Pia ProdingerPia Prodinger
Trockene Erde mit Rissen und Schatten von Pflanzen im Sonnenlicht.
© Ekaterina Belinskaya / Pexels (Symbolbild)

Tierhaltende Betriebe im Burgenland erhalten finanzielle Unterstützung beim Kauf von Ersatzfuttermitteln. Das Land stellt dafür 300.000 Euro bereit, wie Landeshauptmann-Stellvertreterin Anja Haider-Wallner (Grüne) am Freitag bekannt gab.

Das Burgenland reagiert auf die anhaltende Dürre mit einem Hilfspaket für Landwirte.
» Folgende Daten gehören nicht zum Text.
(** ** More on the box *)

(** The names drawn on the box, by row and column. *)
Lemma box_image_elem textlength text q :
  let L := Py.ceil q in
  textlength FONT text = Ok q → (0 <= q)%Q →
  ∃ box, box_image textlength text = Ok box
    ∧ ∀ tx ty,
        DrawText (tx, ty) text FG FONT LA AlignLeft ∈ img_ops box
        ↔ ∃ i j : nat,
            ty = - CARD_W + Z.of_nat i * 48 ∧ ty < 2 * CARD_W
            ∧ tx = - CARD_W + Z.of_nat j * (L + 48) + ty
            ∧ tx - ty < 2 * CARD_W.
Proof.
  intros L Hq Hlen. pose proof (ceil_nonneg _ Hlen) as HL. fold L in HL.
  eexists. split.
  { apply (box_image_run _ _ q); [done|]. fold L.
    change (Py.int_of_float (inject_Z FONT_SIZE * (3 # 2))) with 48. lia. }
  fold L. change (Py.int_of_float (inject_Z FONT_SIZE * (3 # 2))) with 48.
  intros tx ty. cbn [img_ops]. rewrite list_elem_of_join. split.
  - intros (row & Ho & (y & -> & Hy)%list_elem_of_fmap).
    apply list_elem_of_fmap in Ho as (x & Ho & Hx). unfold box_text in Ho.
    injection Ho as -> ->.
    apply elem_of_range_list in Hy as (i & -> & Hi); [|lia].
    apply elem_of_range_list in Hx as (j & -> & Hj); [|lia].
    exists i, j. lia.
  - intros (i & j & -> & Hy & -> & Hx).
    exists (box_text text (- CARD_W + Z.of_nat i * 48)
              <$> range_list (- CARD_W) (CARD_W * 2) (L + 48)).
    split.
    + apply list_elem_of_fmap.
      exists (- CARD_W + Z.of_nat j * (L + 48)). split; [done|].
      apply elem_of_range_list; [lia|]. exists j. split; [done|lia].
    + apply list_elem_of_fmap.
      exists (- CARD_W + Z.of_nat i * 48). split; [done|].
      apply elem_of_range_list; [lia|]. exists i. split; [done|lia].
Qed.

(** X11: the tiling leaves no part of the canvas out.  For a name that
    [textlength] measures, with a width that is not negative and [L] that
    width rounded up, every point of the canvas lies in the cell, [L + 48]
    wide and 48 high, of a name that is drawn: in the row that starts at or
    above it, to the right of the start of a name and less than [L + 48]
    from it. *)
Theorem box_covers_canvas (textlength : font → string → result Q)
    (playlist : Playlist) (q : Q) (px py : Z) :
  let L := Py.ceil q in
  textlength FONT (pl_name playlist) = Ok q → (0 <= q)%Q →
  0 ≤ px < CARD_W → 0 ≤ py < CARD_W →
  ∃ box tx ty,
    box_image textlength (pl_name playlist) = Ok box
    ∧ DrawText (tx, ty) (pl_name playlist) FG FONT LA AlignLeft
      ∈ img_ops box
    ∧ ty ≤ py < ty + 48
    ∧ tx ≤ px < tx + (L + 48).
Proof.
  intros L Hq Hlen Hpx Hpy.
  pose proof (ceil_nonneg _ Hlen) as HL. fold L in HL.
  destruct (box_image_elem textlength (pl_name playlist) q Hq Hlen)
    as (box & Hbox & Helem). fold L in Helem.
  unfold CARD_W in *.
  set (i := (py + 1000) `div` 48).
  set (ty := - 1000 + i * 48).
  assert (Hi : 0 ≤ i) by (apply Z.div_pos; lia).
  assert (Hty : ty ≤ py < ty + 48).
  { unfold ty, i. pose proof (Z.div_mod (py + 1000) 48 ltac:(lia)).
    pose proof (Z.mod_pos_bound (py + 1000) 48 ltac:(lia)). lia. }
  set (j := (px - ty + 1000) `div` (L + 48)).
  set (tx := - 1000 + j * (L + 48) + ty).
  assert (Hj : 0 ≤ j) by (apply Z.div_pos; lia).
  assert (Htx : tx ≤ px < tx + (L + 48)).
  { unfold tx, j. pose proof (Z.div_mod (px - ty + 1000) (L + 48) ltac:(lia)).
    pose proof (Z.mod_pos_bound (px - ty + 1000) (L + 48) ltac:(lia)). lia. }
  exists box, tx, ty. split_and!; [done| |lia..].
  apply Helem. exists (Z.to_nat i), (Z.to_nat j).
  rewrite !Z2Nat.id by done. unfold tx, ty. lia.
Qed.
Betriebe mit Tierhaltung bekommen beim Zukauf von Ersatzfuttermitteln finanzielle Unterstützung, wie Anja Haider-Wallner (Grüne), Landeshauptmann-Stellvertreterin, am Freitag mitteilte. Insgesamt stellt das Land 300.000 Euro zur Verfügung. Jeder Förderwerber kann maximal 5.000 Euro erhalten.

Die Maßnahme soll die wirtschaftlichen Auswirkungen der Trockenheit abmildern und die Tierbestände absichern, erklärte Haider-Wallner. „Unsere tierhaltenden Betriebe leisten einen wichtigen Beitrag zur regionalen Wertschöpfung, zur Erhaltung unserer Kulturlandschaft und wertvoller Naturschutzflächen“, betonte sie.

Förderung für verschiedene Futtermittel

Gefördert wird der Ankauf von Raufutter, Press- und Trockenschnitten, Silomais, Grassilage, Körnermais sowie Futtergetreide. Die Förderung gilt für Käufe zwischen 1. Juli 2026 und 31. März 2027. Anträge können voraussichtlich ab Mitte Oktober eingereicht werden.

Ausnahmeregelung für Bio-Betriebe bereits aktiv

Bereits im August wurde eine Sonderregelung für Bio-Betriebe eingeführt, die wegen der Futterknappheit auf konventionelle Futtermittel ausweichen müssen. Seither erhielten sechs Unternehmen Einzelgenehmigungen für den Zukauf von insgesamt 457 Tonnen Heu, Gras, Grassilage und Pellets sowie 219 Tonnen Silomais.